А потом у нас началась житейская суета на вечную тему – чего бы пожрать? Секретная старлейша, как оказалось, была относительно запасливой и извлекла из своей обширной сумки несколько пакетиков с жареной картошкой фри, какими-то шоколадками, конфетками и печеньем. Похоже, она этими харчами где-то по дороге разжилась, но на содержимое ярких пакетиков не очень-то смотрела.
Соответственно, на серьезную еду это не тянуло, и я кликнул часового, приказав ему сходить к моему танку и взять у экипажа чего-нибудь из сухпайка. Через несколько минут он принес четыре банки консервов и несколько маленьких разноцветных жестяных баночек и пластиковых бутылочек с импортным лимонадом. Я такого напробовался еще на Африканском Роге (там от императора много чего интересного осталось), а не как большинство советских людей (а если точнее – москвичей) во время Московской Олимпиады два года назад. Похоже, натыренные Маликовым и Стибрюком трофеи уже успели оприходовать и поделить…
Отечественная консервированная каша с мясом прямо-таки умилила Смыслову, и мы с ней худо-бедно позавтракали. Можно было сказать, что день начался неплохо.
Затем мы с часовым перетащили из ее машины в магазинчик пару довольно тяжелых сумок и небольшой чемоданчик, занимавшие все заднее сиденье и часть багажника «жука». В чемоданчике, который Смыслова тут же открыла, обнаружилась рация. Передатчик оказался компактным и мощным и, ожидаемо, импортного производства, но по виду был совершенно невоенным. Слишком много цветных и хромированных деталей – средства связи подобного облика обычно мелькают во всякой «пионерской фантастике»…
После краткого сеанса связи старший лейтенант по имени Оля сказала, что ей надо бы привести себя в порядок, умыться и переодеться. В этой связи она поинтересовалась – нет ли у нас чего из обмундирования и обуви подходящего размера, а то она, мол, не хочет выделяться, оказавшись среди военных. При этом вопрос с умыванием решился просто – в подсобке магазинчика был туалет и раковина с краном, и – о чудо! – из этого крана текла тонкой струйкой вода, правда, только холодная…
Я ответил, что проблема с переодеванием разрешима. К этому времени к дверям «Проката фильмов» явился мой наводчик Дима Прибылов с заспанной, но решительной физиономией. По-моему, ему явно не терпелось рассмотреть ночную гостью во всех подробностях. Поэтому я отпустил часового и велел Прибылову пока постоять на посту и караулить двери магазинчика от посторонних.
После этого я двинул по своим делам. Сначала нашел Шестакова. Он отрапортовал, что привезенные продукты были проверены и недозволенных вложений обнаружено не было. Жрачку и лимонад он велел раздать по подразделениям, а пиво пока придержал.
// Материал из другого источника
(* ===== verification/Resolution.v ===== *)
(** * Asset resolution ([internal/resolution/resolution.go])

    [Resolve] decides what asset an observation is about: an immutable
    identifier it knows is a match, a host name is at most a candidate. *)
From S2P Require Import Prelude GoStrings GoJson Domain.
Open Scope string_scope.
Open Scope list_scope.

Definition Match := "MATCH".
Definition NewAsset := "NEW_ASSET".
Definition Candidate := "CANDIDATE".

Record Result := { Decision : string; AssetID : string; Confidence : string; Reasons : list string }.

Definition strongKeys : list string :=
  ["cloud_id"; "kubernetes_uid"; "docker_container_id"; "vm_uuid"; "hardware_uuid";
   "terraform_resource_id"; "external_cmdb_id"].

(** [strings.TrimSpace(fmt.Sprint(m[k]))]. *)
Definition trimmed (m : gmap string json) (k : string) : string := trim_space (sprint_lookup (m !! k)).

(** One key of the loop of [StrongIdentities]. *)
Definition strong_identity (o : Observation) (identities : gmap string string) (key : string) : gmap string string :=
  let value := trimmed (hints o) key in
  if negb (bool_decide (value = "")) && negb (bool_decide (value = "<nil>"))
  then <[key := value]> identities else identities.

Definition StrongIdentities (o : Observation) : gmap string string := foldl (strong_identity o) ∅ strongKeys.

(** What one strong key resolves to, lines 29-34. *)
Definition strong_match (strong identities : gmap string string) (k : string) : option Result :=
  let v := default "" (strong !! k) in
  if bool_decide (v = "") then None else
  let id := default "" (identities !! (k +:+ ":" +:+ v)) in
  if bool_decide (id = "") then None else
  Some {| Decision := Match; AssetID := id; Confidence := "HIGH";
          Reasons := ["matching immutable identifier: " +:+ k] |}.

(** The first element on which [f] returns. *)
Fixpoint first_some {A B} (f : A -> option B) (l : list A) : option B :=
  match l with [] => None | x :: l' => match f x with Some b => Some b | None => first_some f l' end end.

Section Resolve.
Context `{UnicodeCase}.

(** What one asset's name makes of the observation, lines 37-45. *)
Definition weak_match (o : Observation) (a : Asset) : option Result :=
  if negb (equal_fold (a_canonical a) (trimmed (hints o) "hostname")) then None else
  let oe := trimmed (attrs o) "environment" in
  let reason := if negb (bool_decide (oe = "")) && negb (bool_decide (a_environment a = "")) && negb (equal_fold oe (a_environment a))
                then "hostname matches but environments differ" else "hostname is a weak identifier" in
  Some {| Decision := Candidate; AssetID := a_id a; Confidence := "LOW"; Reasons := [reason] |}.

Definition Resolve (o : Observation) (assets : list Asset) (identities : gmap string string) : Result :=
  match first_some (strong_match (StrongIdentities o) identities) strongKeys with
  | Some r => r
  | None =>
      match first_some (weak_match o) assets with
      | Some r => r
      | None => {| Decision := NewAsset; AssetID := ""; Confidence := "UNKNOWN"; Reasons := ["no known identity matched"] |}
      end
  end.

End Resolve.

(** ** Lemmas *)

Lemma first_some_Some {A B} (f : A -> option B) l b :
  first_some f l = Some b -> exists l1 x l2, l = l1 ++ x :: l2 /\ f x = Some b /\ Forall (fun y => f y = None) l1.
Proof.
  induction l as [|x l IH]; cbn; [done|]. destruct (f x) as [b'|] eqn:E.
  - intros [= ->]. by exists [], x, l.
  - intros (l1 & y & l2 & -> & Hy & Hl)%IH. exists (x :: l1), y, l2. by split_and!; [|done|constructor].
Qed.

Lemma first_some_None {A B} (f : A -> option B) l : first_some f l = None <-> Forall (fun y => f y = None) l.
Proof.
  induction l as [|x l IH]; cbn; [done|]. rewrite Forall_cons, <- IH. destruct (f x); naive_solver.
Qed.

(** The hint [key] has a usable value. *)
Definition usable (o : Observation) (key : string) : Prop :=
  trimmed (hints o) key <> "" /\ trimmed (hints o) key <> "<nil>".
#[export] Instance usable_dec o key : base.Decision (usable o key).
Proof. unfold usable. apply _. Defined.

Lemma strong_identity_lookup o m key k :
  strong_identity o m key !! k = if decide (k = key /\ usable o key) then Some (trimmed (hints o) k) else m !! k.
Proof.
  unfold strong_identity. destruct (decide (usable o key)) as [Hu|Hu].
  - pose proof Hu as [H1 H2]. rewrite !bool_decide_false by done. cbn [negb andb].
    destruct (decide (k = key)) as [->|Hne].
    + by rewrite lookup_insert_eq, decide_True.
    + rewrite lookup_insert_ne, decide_False by naive_solver. done.
  - rewrite decide_False by tauto. unfold usable in Hu. repeat case_bool_decide; cbn [negb andb]; try done.
    exfalso. tauto.
Qed.

Lemma StrongIdentities_lookup o k v :
  StrongIdentities o !! k = Some v <-> k ∈ strongKeys /\ v = trimmed (hints o) k /\ usable o k.
Proof.
  unfold StrongIdentities.
  assert (forall l m, foldl (strong_identity o) m l !! k =
    if decide (k ∈ l /\ usable o k) then Some (trimmed (hints o) k) else m !! k) as Hl.
  { induction l as [|key l IH]; intros m; cbn [foldl].
    - rewrite decide_False; [done|]. intros [?%not_elem_of_nil _]. done.
    - rewrite IH, strong_identity_lookup.
      destruct (decide (k ∈ l /\ usable o k)) as [[H1 H2]|H1].
      + rewrite decide_True; [done|]. split; [by right|done].
      + apply decide_ext. rewrite elem_of_cons. split; [intros [-> ?]; auto|]. intros [[->|?] ?]; tauto. }
  rewrite Hl, lookup_empty. case_decide as Hd; split; try done.
  - intros [= <-]. tauto.
  - intros (_ & -> & _). done.
  - intros (? & -> & ?). tauto.
Qed.

Section Theorems.
Context `{UnicodeCase}.

(** The observation's strong key [k] names asset [id]. *)
Definition names_asset (o : Observation) (identities : gmap string string) (k id : string) : Prop :=
  k ∈ strongKeys /\ usable o k /\
  identities !! (k +:+ ":" +:+ trimmed (hints o) k) = Some id /\ id <> "".

Lemma strong_match_spec o identities k r : k ∈ strongKeys ->
  strong_match (StrongIdentities o) identities k = Some r <->
  names_asset o identities k (AssetID r) /\
  r = {| Decision := Match; AssetID := AssetID r; Confidence := "HIGH";
         Reasons := ["matching immutable identifier: " +:+ k] |}.
Proof.
  intros Hk. unfold strong_match, names_asset.
  destruct (StrongIdentities o !! k) as [v|] eqn:E; cbn.
  - apply StrongIdentities_lookup in E as (_ & -> & Hu). rewrite bool_decide_false by apply Hu.
    destruct (identities !! _) as [id|]; cbn; [|split; [done|]; by intros [(_ & _ & ? & _) _]].
    case_bool_decide as Hid.
    + split; [done|]. intros [(_ & _ & [= <-] & Hne) _]. done.
    + split; [intros [= <-]; auto|]. intros [(_ & _ & [= ->] & Hne) ->]. done.
  - split; [done|]. intros [(_ & Hu & _) _]. exfalso.
    assert (StrongIdentities o !! k = Some (trimmed (hints o) k)) by by apply StrongIdentities_lookup. congruence.
Qed.

Lemma strong_match_none o identities l : (forall k, k ∈ l -> k ∈ strongKeys) ->
  Forall (fun k => strong_match (StrongIdentities o) identities k = None) l <->
  forall k id, k ∈ l -> ~ names_asset o identities k id.
Proof.
  intros Hl. rewrite Forall_forall. split.
  - intros Hn k id Hk Hna.
    assert (strong_match (StrongIdentities o) identities k =
      Some {| Decision := Match; AssetID := id; Confidence := "HIGH"; Reasons := ["matching immutable identifier: " +:+ k] |}) as E.
    { apply strong_match_spec; [auto|]. done. }
    rewrite (Hn k Hk) in E. done.
  - intros Hn k Hk. destruct (strong_match _ _ _) as [r|] eqn:E; [|done]. exfalso.
    apply strong_match_spec in E as [E _]; [|auto]. by apply (Hn k (AssetID r)).
Qed.

(** Only an immutable identifier merges: the outcome is a match exactly
    when a strong identity of the observation is a known one, and then the
    asset is that of the first such key; without one, an asset whose name is
    the observed host name is at most a low-confidence candidate, the first in
    order; otherwise the observation is a new asset. *)
Theorem Resolve_spec o assets identities :
  let r := Resolve o assets identities in
  let same_name a := equal_fold (a_canonical a) (trimmed (hints o) "hostname") in
  (Decision r = Match <-> exists k id, names_asset o identities k id) /\
  (Decision r = Match -> exists before k after, strongKeys = before ++ k :: after /\
     names_asset o identities k (AssetID r) /\ forall k' id, k' ∈ before -> ~ names_asset o identities k' id) /\
  (Decision r = Candidate <-> (forall k id, ~ names_asset o identities k id) /\ existsb same_name assets = true) /\
  (Decision r = Candidate -> Confidence r = "LOW" /\ exists before a after, assets = before ++ a :: after /\
     AssetID r = a_id a /\ same_name a = true /\ forallb (fun b => negb (same_name b)) before = true) /\
  (Decision r = NewAsset <-> (forall k id, ~ names_asset o identities k id) /\ existsb same_name assets = false) /\
  (Decision r = NewAsset -> AssetID r = "").
Proof.
  cbn zeta. unfold Resolve. destruct (first_some (strong_match _ _) strongKeys) as [r|] eqn:E.
  - apply first_some_Some in E as (l1 & k & l2 & El & Hk & Hl1).
    assert (k ∈ strongKeys) as Hin by (rewrite El; apply elem_of_app; right; left).
    apply strong_match_spec in Hk as [Hna Hr]; [|done].
    rewrite Hr. cbn. split_and!; try done.
    + split; eauto.
    + intros _. exists l1, k, l2. split_and!; [done|done|].
      intros k' id Hk'. revert k' id Hk'. apply strong_match_none; [|done].
      intros k' Hk'. rewrite El. apply elem_of_app. by left.
    + split; [done|]. intros [Hnone _]. by apply Hnone in Hna.
    + split; [done|]. intros [Hnone _]. by apply Hnone in Hna.
  - rewrite first_some_None, strong_match_none in E by done.
    assert (forall k id, ~ names_asset o identities k id) as Hnone.
    { intros k id Hna. apply (E k id); [|done]. apply Hna. }
    destruct (first_some (weak_match o) assets) as [r|] eqn:Ew.
    + apply first_some_Some in Ew as (l1 & a & l2 & El & Ha & Hl1).
      unfold weak_match in Ha. destruct (equal_fold _ _) eqn:Es; cbn [negb] in Ha; [|done].
      apply Some_inj in Ha. subst r.
      assert (existsb (fun a => equal_fold (a_canonical a) (trimmed (hints o) "hostname")) assets = true) as Hex.
      { rewrite El, existsb_app. cbn. by rewrite Es, orb_true_r. }
      cbn. rewrite Hex. split_and!; try done.
      * split; [done|]. intros (k & id & Hna). by apply Hnone in Hna.
      * intros _. split; [done|]. exists l1, a, l2. split_and!; try done.
        apply forallb_forall. intros b Hb%list_elem_of_In. rewrite Forall_forall in Hl1. specialize (Hl1 b Hb).
        unfold weak_match in Hl1. by destruct (equal_fold (a_canonical b) _).
      * split; [done|]. by intros [_ ?].
    + rewrite first_some_None in Ew.
      assert (existsb (fun a => equal_fold (a_canonical a) (trimmed (hints o) "hostname")) assets = false) as ->.
      { apply not_true_is_false. intros (a & Hin & Ha)%existsb_exists. rewrite Forall_forall in Ew.
        assert (weak_match o a = None) as Hw by (apply Ew; by apply list_elem_of_In).
        unfold weak_match in Hw. by rewrite Ha in Hw. }
      cbn. split_and!; try done.
      * split; [done|]. intros (k & id & Hna). by apply Hnone in Hna.
      * split; [done|]. by intros [_ ?].
Qed.

End Theorems.

(** An observation that says nothing of its environment is reported as one
    whose environment differs: the missing attribute prints as [<nil>]. *)
Definition plain_host : Observation :=
  {| o_id := ""; o_org := ""; o_snapshot := ""; o_connector := ""; o_collector := ""; o_external := "x";
     o_type := Container; o_observed := 0; o_attributes := Some ∅; o_hints := Some {["hostname" := JStr "db1"]};
     o_fingerprint := ""; o_status := "" |}.
Definition production_host : Asset :=
  {| a_id := "asset-1"; a_org := "o"; a_canonical := "DB1"; a_display := "DB1"; a_type := Container;
     a_status := AssetActive; a_environment := "PRODUCTION"; a_site := ""; a_owner := ""; a_criticality := "";
     a_first_seen := 0; a_last_seen := 0; a_created := 0; a_updated := 0; a_retired := None |}.

(** For an observation without an environment attribute, a host of known
    environment with its name is reported with the reason that the
    environments differ, although the observation states none. *)
Theorem missing_environment_reported_as_different :
  attrs plain_host !! "environment" = None /\
  @Resolve ascii_case plain_host [production_host] ∅ =
    {| Decision := Candidate; AssetID := "asset-1"; Confidence := "LOW";
       Reasons := ["hostname matches but environments differ"] |}.
Proof. split; vm_compute; reflexivity. Qed.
Я поблагодарил его за это и велел через час собрать командный состав в том самом магазинчике на «военный совет».
Затем я пошел к нашим батальонным хозяйственникам, а точнее – к единственному и неповторимому представителю их племени, прапорщику Марковцу. По довоенным временам Марковец, как и все «люди с одним погоном» (как в армии зовут всех прапорщиков за то, что у них одно плечо всегда мешком занято), славился тем, что пил все, что горит, и греб под себя все, что плохо лежало, и вообще был тем еще оригиналом. Как-то раз, по пьяни, когда все языки уже капитально развязались, а разные мозговые препоны (издержки воспитания вроде понятий о приличии и порядочности) исчезли сами собой, он пытался объяснить мне и еще нескольким офицерам, как надо правильно трахать козу, причем первым пунктом этого «тонкого» руководства, по его мнению, почему-то были высокие сапоги с широкими голенищами…
– Лексеич, – спросил я тогда, прервав сей увлекательный рассказ, – откуда же ты всего этого понабрался?
– Послужишь с мое, капитан, еще не то узнаешь! – ответил бухой в дупелину Марковец, радостно дыша перегаром. А вот его дальнейший рассказ я тогда все же прервал. Потому как смех смехом, а статью за скотоложство в УК РСФСР никто пока что не отменял…
В общем, некоторый житейский опыт подсказывал мне, что какие-то запасы и излишки по части одежды и обуви у него есть и сейчас.
Марковец со своим хозяйством занимал КУНГ на шасси «ЗИЛ-131». На мой приказ-просьбу поискать что-нибудь из обмундирования минимального размера он сначала поворчал, а потом полез в глубину кузова КУНГа. Спустя какое-то время он нашел-таки танковый комбез, а также солдатский ремень и пару маленьких, но явно офицерских сапог. Слава богу, все вещи были неношеные, а то Марковец, по своей пошлой кулацкой привычке, мог хранить и обмундирование, снятое, к примеру, с убитых. Кстати, зачем он сейчас таскал за собой все эти шмотки и обувь, я так и не понял.
Поблагодарив Марковца, я наведался к своему танку, где, разжившись у Черняева ведром воды, по-быстрому умылся и побрился, придав своей внешности некоторую свежесть. Потом я вернулся к магазинчику. Прибылов, похоже, был вполне доволен своей должностью часового, поскольку с плохо скрываемым удовольствием наблюдал через окна, как старший лейтенант Смыслова, закончив умывание, причесывается перед найденным в магазине зеркалом.
Я деликатно постучал в дверь магазинчика, хотя и видел, что эта самая старлейша Оля уже оделась. Когда я вошел, она, уже вполне умытая, причесанная и обретшая некую красоту и жизнерадостность (как мало иногда надо женщине для счастья – холодная вода в кране да кусок мыла, а если найдется еще и зеркало в комплекте с губной помадой – так это вообще праздник жизни: интересно, что это работает везде и со всеми – под любыми звездами и на любом меридиане…), успела облачиться в свежую майку и колготки. Комбез вызвал у старшего лейтенанта Оли бурю восторга. Когда она влезла в него и затянула на талии ремень, оказалось, что комбез ей вполне впору. Обмундированная подобным образом Смыслова стала чем-то напоминать излишне длинноволосого и симпатичного сына полка из некой гипотетической бронетанковой части. Сапоги, размер которых был 36–37, оказались ей чуть великоваты, но это было не критично и решилось с помощью дополнительной пары толстых носков.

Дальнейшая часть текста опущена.